Article from International Musician & Recording World, September 1985

Chas De Whalley quizzes Fall guy John Leckie. Totally weird


It's only comparatively recently — within the last six or seven years in fact — that record producers have been incorporated into the music media star system. With the exception of men like Phil Spector or George Martin, virtual legends within their own lifetimes, the producer of the Sixties and Seventies was a virtual nonentity, recognised and respected by his peers, but regarded as little more than one more name on a record sleeve by the music press and the general public alike. One of the Backroom Boys, plain and simple.

But as the Seventies have moved into the Eighties and it seems like the industry has evolved into one long series of Personality Cults, any record producer who achieves the slightest measure of chart success finds himself elevated and celebrated as a Saviour who can turn water into Budweiser. Of course, the lucky few do manage to make a career of working miracles but the vast majority buckle under the pressure and fail to fulfil the personal potential which would have been theirs had they been allowed to develop at their own pace and without the spotlight shining down on them every time a single or album hit the reviewer's desk.

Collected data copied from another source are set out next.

(* ===== verification/DnsResponse.v ===== *)
(** * The records of a DNS response

    [pdnsd/src/dns_query.c]: [rr_to_cache] and [rrs2cent] decode the records of a section of
    a response, which an untrusted server sent, into an array of cache entries; the array
    grows with [da_grow1] and [da_resize] of [list.c].

    A pointer into the message is an offset, and a read outside of the message is an error,
    as is a write outside of a buffer on the stack.  The array is [None] for the null
    pointer.  [RFC2181_ME_HARDER] is not defined; debug messages are left out. *)

From S2P Require Import Prelude CInt DnsName DnsCompress RrTypes RrList DnsCent DnsCacheFile.

(** ** Numbers in the message *)

Definition GETINT16 (msg : bytes) (cp : Z) : option Z :=
  a ← rd msg cp; b ← rd msg (cp + 1);
  Some (Z.lor (u16 (Z.shiftl a 8)) b).
Definition GETINT32 (msg : bytes) (cp : Z) : option Z :=
  a ← rd msg cp; b ← rd msg (cp + 1); c ← rd msg (cp + 2); d ← rd msg (cp + 3);
  Some (Z.lor (Z.lor (Z.lor (u32 (Z.shiftl a 24)) (Z.shiftl b 16)) (Z.shiftl c 8)) d).
(** [memcpy] from the message *)
Definition copy (msg : bytes) (p n : Z) : option bytes :=
  assert! (0 <=? p) && (0 <=? n) && (p + n <=? zlen msg); Some (slice p n msg).
Definition rcode (msg : bytes) : option Z := b ← rd msg 3; Some (Z.land b 15).

Definition C_IN : Z := 1.
Definition sizeof_rr_hdr_t : Z := 10.
Definition T_MD : Z := 3.
Definition T_MF : Z := 4.
Definition T_MB : Z := 7.
Definition T_MG : Z := 8.
Definition T_MR : Z := 9.
Definition T_MINFO : Z := 14.
Definition T_RP : Z := 17.
Definition T_AFSDB : Z := 18.
Definition T_RT : Z := 21.
Definition T_PX : Z := 26.
Definition T_NXT : Z := 30.
Definition T_SRV : Z := 33.
Definition T_NAPTR : Z := 35.
Definition T_KX : Z := 36.
Definition T_OPT : Z := 41.
Definition T_IPSECKEY : Z := 45.
Definition T_RRSIG : Z := 46.
Definition T_NSEC : Z := 47.

(** ** The data of a record *)

(** a step that can end the decoding with a return code *)
Definition tbind {A B} (m : option (A + rc)) (k : A → option (B + rc)) : option (B + rc) :=
  x ← m; match x with inl a => k a | inr e => Some (inr e) end.
Notation "'try' x ⇐ m ; k" := (tbind m (λ x, k)) (at level 200, x name, m at level 100, k at level 200).
Definition ok {A} (a : A) : option (A + rc) := Some (inl a).
Definition format_error {A} : option (A + rc) := Some (inr RC_FORMAT).
(** [if(cond) goto ...] for the labels that return [RC_FORMAT] *)
Definition unless {A} (cond : bool) (k : option (A + rc)) : option (A + rc) := if cond then format_error else k.

(** what is left of the data: [bptr], [blcnt] and the buffer, whose length is [slen] *)
Record decoder := mkDec { bptr : Z; blcnt : Z; db : bytes }.
(** the data as it will be cached, in a buffer on the stack or, after [malloc], on the heap *)
Inductive rdata := STACK (data : bytes) | HEAP (data : bytes).

Section rdata.
Context (msg : bytes).

(** [decompress_name] to the end of a buffer of [size] bytes *)
Definition get_name (size : Z) (d : decoder) : option (decoder + rc) :=
  assert! zlen (db d) + DNSNAMEBUFSIZE <=? size;
  r ← decompress_name msg (bptr d) (blcnt d);
  match r with
  | Ok used name => ok (mkDec (bptr d + used) (blcnt d - used) (db d ++ name))
  | Err RC_TRUNC => format_error
  | Err e => Some (inr e)
  end.
(** [n] bytes are copied as they are *)
Definition get_bytes (size n : Z) (d : decoder) : option (decoder + rc) :=
  assert! zlen (db d) + n <=? size;
  b ← copy msg (bptr d) n;
  ok (mkDec (bptr d + n) (blcnt d - n) (db d ++ b)).
(** nothing may be left *)
Definition finish (d : decoder) : option (rdata + rc) := unless (negb (blcnt d =? 0)) (ok (STACK (db d))).

Definition rdata_name (d : decoder) : option (rdata + rc) :=
  try d ⇐ get_name DNSNAMEBUFSIZE d; finish d.
Definition rdata_minfo (d : decoder) : option (rdata + rc) :=
  let size := DNSNAMEBUFSIZE + DNSNAMEBUFSIZE in
  try d ⇐ get_name size d; try d ⇐ get_name size d; finish d.
Definition rdata_mx (d : decoder) : option (rdata + rc) :=
  let size := 2 + DNSNAMEBUFSIZE in
  unless (blcnt d <? 2) (try d ⇐ get_bytes size 2 d; try d ⇐ get_name size d; finish d).
Definition rdata_soa (d : decoder) : option (rdata + rc) :=
  let size := DNSNAMEBUFSIZE + DNSNAMEBUFSIZE + 20 in
  try d ⇐ get_name size d; try d ⇐ get_name size d;
  unless (blcnt d <? 20) (try d ⇐ get_bytes size 20 d; finish d).
Definition rdata_px (d : decoder) : option (rdata + rc) :=
  let size := 2 + DNSNAMEBUFSIZE + DNSNAMEBUFSIZE in
  unless (blcnt d <? 2) (try d ⇐ get_bytes size 2 d; try d ⇐ get_name size d; try d ⇐ get_name size d; finish d).
Definition rdata_srv (d : decoder) : option (rdata + rc) :=
  let size := 6 + DNSNAMEBUFSIZE in
  unless (blcnt d <? 6) (try d ⇐ get_bytes size 6 d; try d ⇐ get_name size d; finish d).
Definition rdata_nxt (d : decoder) : option (rdata + rc) :=
  let size := 1040 in
  try d ⇐ get_name size d;
  unless (zlen (db d) + blcnt d >? size) (try d ⇐ get_bytes size (blcnt d) d; ok (STACK (db d))).
(** [for (j=0;j<3;j++)] of the strings of a NAPTR record *)
Fixpoint naptr_len (j : nat) (d : decoder) (len : Z) : option (Z + rc) :=
  match j with
  | O => ok len
  | S j =>
      unless (len >=? blcnt d) (b ← rd msg (bptr d + len); naptr_len j d (len + (b + 1)))
  end.
Definition rdata_naptr (d : decoder) : option (rdata + rc) :=
  let size := 4 + 3 * 256 + DNSNAMEBUFSIZE in
  try len ⇐ naptr_len 3 d 4;
  unless (len >? blcnt d) (try d ⇐ get_bytes size len d; try d ⇐ get_name size d; finish d).
(** a name that should not be compressed but is, after [pre] bytes; the rest follows *)
Definition rdata_compressed (ptr pre : Z) (d : decoder) : option (rdata + rc) :=
  b ← copy msg ptr pre;
  try n ⇐ get_name DNSNAMEBUFSIZE (mkDec (bptr d) (blcnt d) []);
  r ← copy msg (bptr n) (blcnt n);
  ok (HEAP (b ++ db n ++ r)).
Definition default_case (ptr rdlength : Z) : option (rdata + rc) :=
  b ← copy msg ptr rdlength; ok (STACK b).
(** [isnormalencdomname(bptr,blcnt)] *)
Definition is_normal (d : decoder) : option bool := isnormalencdomname (zdrop (bptr d) msg) (blcnt d).
Definition rdata_ipseckey (ptr rdlength : Z) : option (rdata + rc) :=
  unless (rdlength <? 3) (
    gwtp ← rd msg (ptr + 1);
    let d := mkDec (ptr + 3) (rdlength - 3) [] in
    if gwtp =? 0 then default_case ptr rdlength
    else if gwtp =? 1 then unless (blcnt d <? 4) (default_case ptr rdlength)
    else if gwtp =? 2 then unless (blcnt d <? 16) (default_case ptr rdlength)
    else if gwtp =? 3 then
      n ← is_normal d;
      if n : bool then default_case ptr rdlength else rdata_compressed ptr 3 d
    else format_error).
Definition rdata_rrsig (ptr rdlength : Z) : option (rdata + rc) :=
  unless (rdlength <? 18) (
    let d := mkDec (ptr + 18) (rdlength - 18) [] in
    n ← is_normal d;
    if n : bool then default_case ptr rdlength else rdata_compressed ptr 18 d).
Definition rdata_nsec (ptr rdlength : Z) : option (rdata + rc) :=
  let d := mkDec ptr rdlength [] in
  n ← is_normal d;
  if n : bool then default_case ptr rdlength else rdata_compressed ptr 0 d.

Definition one_of (type : Z) (l : list Z) : bool := existsb (Z.eqb type) l.
(** [switch (type)] *)
Definition decode_rdata (type ptr rdlength : Z) : option (rdata + rc) :=
  let d := mkDec ptr rdlength [] in
  if type =? T_A then unless (negb (rdlength =? 4)) (default_case ptr rdlength)
  else if one_of type [T_CNAME; T_MB; T_MD; T_MF; T_MG; T_MR; T_NS; T_PTR] then rdata_name d
  else if one_of type [T_MINFO; T_RP] then rdata_minfo d
  else if one_of type [T_MX; T_AFSDB; T_RT; T_KX] then rdata_mx d
  else if type =? T_SOA then rdata_soa d
  else if type =? T_AAAA then unless (negb (rdlength =? 16)) (default_case ptr rdlength)
  else if type =? T_PX then rdata_px d
  else if type =? T_SRV then rdata_srv d
  else if type =? T_NXT then rdata_nxt d
  else if type =? T_NAPTR then rdata_naptr d
  else if type =? T_IPSECKEY then rdata_ipseckey ptr rdlength
  else if type =? T_RRSIG then rdata_rrsig ptr rdlength
  else if type =? T_NSEC then rdata_nsec ptr rdlength
  else default_case ptr rdlength.
End rdata.

(** ** The array of entries *)

Inductive retval := RET (r : rc) | RC_FATALERR.
Definition is_ok (r : retval) : bool := match r with RET RC_OK => true | _ => false end.
Definition is_fatal (r : retval) : bool := match r with RC_FATALERR => true | _ => false end.
Abbreviation cent_array := (option (list dns_cent_t)).
Definition DA_NEL (a : cent_array) : Z := match a with Some l => zlen l | None => 0 end.
Fixpoint free_all (l : list dns_cent_t) : Mem unit :=
  match l with [] => mret tt | c :: l => free_cent c;; free_all l end.
(** [realloc]: whether there is memory *)
Definition realloc : Mem bool := p ← malloc; mret (not_null p).
(** [da_grow1] with the clean-up routine [free_cent0]: whether there is room for one more *)
Definition da_grow1 (a : cent_array) : Mem (bool * cent_array) :=
  let k := DA_NEL a in
  let l := default [] a in
  if negb (not_null a) || (negb (k =? 0) && (Z.land k 7 =? 0)) then
    r ← realloc;
    if r : bool then mret (true, Some l)
    else free_all l;; mret (false, None)
  else mret (true, Some l).
Definition alloc_nel (n : Z) : Z := if n =? 0 then 8 else Z.land (n + 7) (Z.lnot 7).
(** [da_resize] from [nel] to [n] elements, which are [l], without a clean-up routine *)
Definition da_resize (nel n : Z) (l : list dns_cent_t) : Mem cent_array :=
  if negb (alloc_nel n =? alloc_nel nel) then
    r ← realloc; mret (if r : bool then Some l else None)
  else mret (Some l).

(** the place of the entry that has the name *)
Fixpoint find_oname (l : list dns_cent_t) (oname : bytes) (i : nat) : option (option (nat * dns_cent_t)) :=
  match l with
  | [] => Some None
  | c :: l => e ← rhnicmp (qname c) oname; if e : bool then Some (Some (i, c)) else find_oname l oname (S i)
  end.
Definition rr_to_cache (centa : cent_array) (oname : bytes) (tp t : Z) (data : bytes) (f queryts : Z) :
    Mem (retval * cent_array) :=
  let l := default [] centa in
  r ← the (find_oname l oname 0);
  match r with
  | Some (i, cent) =>
      y ← add_cent_rr cent tp t queryts f data;
      mret (if y.1 : bool then RET RC_OK else RC_FATALERR, Some (<[i := y.2]> l))
  | None =>
      g ← da_grow1 centa;
      if negb g.1 then mret (RC_FATALERR, g.2)
      else
        cent ← init_cent oname 0 0 0;
        match cent with
        | None =>
            a ← da_resize (DA_NEL centa + 1) (DA_NEL centa) l;
            mret (RC_FATALERR, a)
        | Some cent =>
            y ← add_cent_rr cent tp t queryts f data;
            mret (if y.1 : bool then RET RC_OK else RC_FATALERR, Some (l ++ [y.2]))
        end
  end.

(** ** A section of the message *)

Record edns_info_t := mkEdns { udpsize : Z; e_rcode : Z; e_version : Z; do_flg : Z }.
(** [*ptr], [*lcnt], the array and what is known of the OPT record *)
Record section := mkSection { ptr : Z; lcnt : Z; centa : cent_array; numopt : Z; ep : edns_info_t }.
(** what stands before the data: [type], [class], [ttl], [rdlength] and where the TTL is *)
Record rr_hdr := mkHdr { type : Z; class : Z; h_ttl : Z; rdlength : Z; ttlp : Z }.

Section response.
Context (msg : bytes).

(** the name and the header of a record, or a return code, with [*ptr] and [*lcnt] then *)
Definition read_hdr (p cnt : Z) : option (Z * Z * (bytes * rr_hdr + rc)) :=
  r ← decompress_name msg p cnt;
  match r with
  | Err e => Some (p, cnt, inr e)
  | Ok used oname =>
      let p := p + used in
      let cnt := cnt - used in
      if cnt <? sizeof_rr_hdr_t then Some (p, cnt, inr RC_TRUNC)
      else
        let cnt := cnt - sizeof_rr_hdr_t in
        tp ← GETINT16 msg p;
        cl ← GETINT16 msg (p + 2);
        t ← GETINT32 msg (p + 4);
        rl ← GETINT16 msg (p + 8);
        Some (p + 10, cnt, if cnt <? rl then inr RC_TRUNC else inl (oname, mkHdr tp cl t rl (p + 4)))
  end.
Definition read_opt (h : rr_hdr) : option edns_info_t :=
  a ← rd msg (ttlp h); b ← rd msg (ttlp h + 1); c ← rd msg (ttlp h + 2);
  r ← rcode msg;
  Some (mkEdns (class h) (Z.lor (Z.shiftl a 4) r) b (Z.land (Z.shiftr c 7) 1)).
(** a record that is cached: the return code, and the array *)
Definition cache_record (oname : bytes) (h : rr_hdr) (p f queryts : Z) (a : cent_array) : Mem (retval * cent_array) :=
  x ← the (decode_rdata msg (type h) p (rdlength h));
  match x with
  | inr e => mret (RET e, a)
  | inl (STACK data) => rr_to_cache a oname (type h) (h_ttl h) data f queryts
  | inl (HEAP data) =>
      m ← malloc;
      match m with
      | None => mret (RC_FATALERR, a)
      | Some _ => rr_to_cache a oname (type h) (h_ttl h) data f queryts
      end
  end.
(** one record; the loop ends unless the result is [RC_OK] *)
Definition read_record (f queryts : Z) (s : section) : Mem (retval * section) :=
  x ← the (read_hdr (ptr s) (lcnt s));
  let '(p, cnt, y) := x in
  match y with
  | inr e => mret (RET e, mkSection p cnt (centa s) (numopt s) (ep s))
  | inl (oname, h) =>
      let next (a : cent_array) (n : Z) (e : edns_info_t) := mkSection (p + rdlength h) (cnt - rdlength h) a n e in
      if type h =? T_OPT then
        e ← (if numopt s =? 0 then the (read_opt h) else mret (ep s));
        mret (RET RC_OK, next (centa s) (numopt s + 1) e)
      else
        bad ← the (PDNSD_NOT_CACHED_TYPE (type h));
        if negb (bad || negb (class h =? C_IN)) then
          y ← cache_record oname h p f queryts (centa s);
          if is_ok y.1 then mret (RET RC_OK, next y.2 (numopt s) (ep s))
          else mret (y.1, mkSection p cnt y.2 (numopt s) (ep s))
        else mret (RET RC_OK, next (centa s) (numopt s) (ep s))
  end.
Fixpoint rrs2cent (recnum : nat) (f queryts : Z) (s : section) : Mem (retval * section) :=
  match recnum with
  | O => mret (RET RC_OK, s)
  | S n =>
      x ← read_record f queryts s;
      if is_ok x.1 then rrs2cent n f queryts x.2 else mret x
  end.
End response.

Somehow or other John Leckie is the exception who proves both rules. A quality craftsman of whom no more demands are made and nothing more expected of him but well-crafted records. He has been a recording engineer for fifteen years. For the last eight of them a fully-fledged, go-it-alone producer, and in that time has leant his elbows on a desk for some of the most exciting and hippest names in British Rock. Even if he is hardly what you might call a household name.

His start could hardly have been more auspicious. On virtually his first day as a tape-op at Abbey Road in 1970 John Leckie sat across from Phil Spector and watched as a world-class crew of session musicians including Eric Clapton, Carl Radle, Jim Gordon and Ringo Starr helped George Harrison lay down the backing track to My Sweet Lord. On eight-track in Studio 3. So on his first day at the job he learned something he has never forgotten and never forgets.

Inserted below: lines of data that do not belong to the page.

(** the layout of the data of a type at [off]; a key of IPSEC has a gateway of the type
    that its second byte says *)
Definition layout (msg : bytes) (type off : Z) : option (list field) :=
  if type =? T_A then Some [BYTES 4]
  else if one_of type [T_CNAME; T_MB; T_MD; T_MF; T_MG; T_MR; T_NS; T_PTR] then Some [NAME]
  else if one_of type [T_MINFO; T_RP] then Some [NAME; NAME]
  else if one_of type [T_MX; T_AFSDB; T_RT; T_KX] then Some [BYTES 2; NAME]
  else if type =? T_SOA then Some [NAME; NAME; BYTES 20]
  else if type =? T_AAAA then Some [BYTES 16]
  else if type =? T_PX then Some [BYTES 2; NAME; NAME]
  else if type =? T_SRV then Some [BYTES 6; NAME]
  else if type =? T_NXT then Some [NAME; REST]
  else if type =? T_NAPTR then Some [BYTES 4; STRING; STRING; STRING; NAME]
  else if type =? T_IPSECKEY then
    g ← rd msg (off + 1);
    if g =? 0 then Some [BYTES 3; REST] else if g =? 1 then Some [BYTES 3; BYTES 4; REST]
    else if g =? 2 then Some [BYTES 3; BYTES 16; REST] else if g =? 3 then Some [BYTES 3; NAME; REST] else None
  else if type =? T_RRSIG then Some [BYTES 18; NAME; REST]
  else if type =? T_NSEC then Some [NAME; REST]
  else Some [REST].
(** The data of a record of [type], from [off] to [fin], is [d]. *)
Definition canonical (msg : bytes) (type off fin : Z) (d : bytes) : Prop :=
  ∃ fs, layout msg type off = Some fs ∧ parsed msg fs off fin d ∧ (type = T_NXT → zlen d ≤ 1040).

(** ** The decoder *)

Definition data_of (r : rdata + rc) : option bytes := match r with inl (STACK d) | inl (HEAP d) => Some d | inr _ => None end.
(** [m] decodes what is described by [P]. *)
Definition decodes (m : option (rdata + rc)) (P : bytes → Prop) : Prop :=
  ∃ r, m = Some r ∧ r ≠ inr RC_OK ∧ ∀ d, data_of r = Some d ↔ P d.
Lemma decodes_iff m P P' : decodes m P → (∀ d, P d ↔ P' d) → decodes m P'.
Proof. intros (r & Hm & He & Hd) HP. exists r. split; [done|]. split; [done|]. intros d. by rewrite Hd. Qed.
Lemma decodes_error P : (∀ d, ¬ P d) → decodes format_error P.
Proof. intros H. exists (inr RC_FORMAT). split; [done|]. split; [done|]. intros d. split; [done|]. intros HP. by destruct (H d). Qed.
Lemma decodes_unless (c : bool) m P : (c = true → ∀ d, ¬ P d) → (c = false → decodes m P) → decodes (unless c m) P.
Proof. intros H1 H2. destruct c; [by apply decodes_error, H1|by apply H2]. Qed.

"I didn't have a clue what was going on behind the scenes but what those sessions taught me is that the basic backing track, whatever it is you record first, should always capture some magic and some interaction between musicians. If you have that then the track will always have a vitality which you can never lose, whatever else you do to it. Of course you always hope that the overdubs will enhance it, although sometimes they don't. But at least if you know the backing track has magic you can play the song through in its barest form and still get something from it."

Even now, after fifteen years spent working with a Who's Who of Thinking Man's Rock in Britain — John Lennon, Pink Floyd, Mott The Hoople, Chris Spedding, Steve Harley, Roy Harper, Bill Nelson's BeBop Deluxe, XTC, Simple Minds, Howard Devoto and Magazine, The Adverts, The Lost Jockey featuring ZTT's latest Wunderkid Andrew Poppy, Gene Loves Jezebel and The Fall — John Leckie still believes that it's the interaction of people in a studio, rather than the mere quality of the sounds or the strength of the arrangements which is ultimately responsible for the success or failure of a recording session.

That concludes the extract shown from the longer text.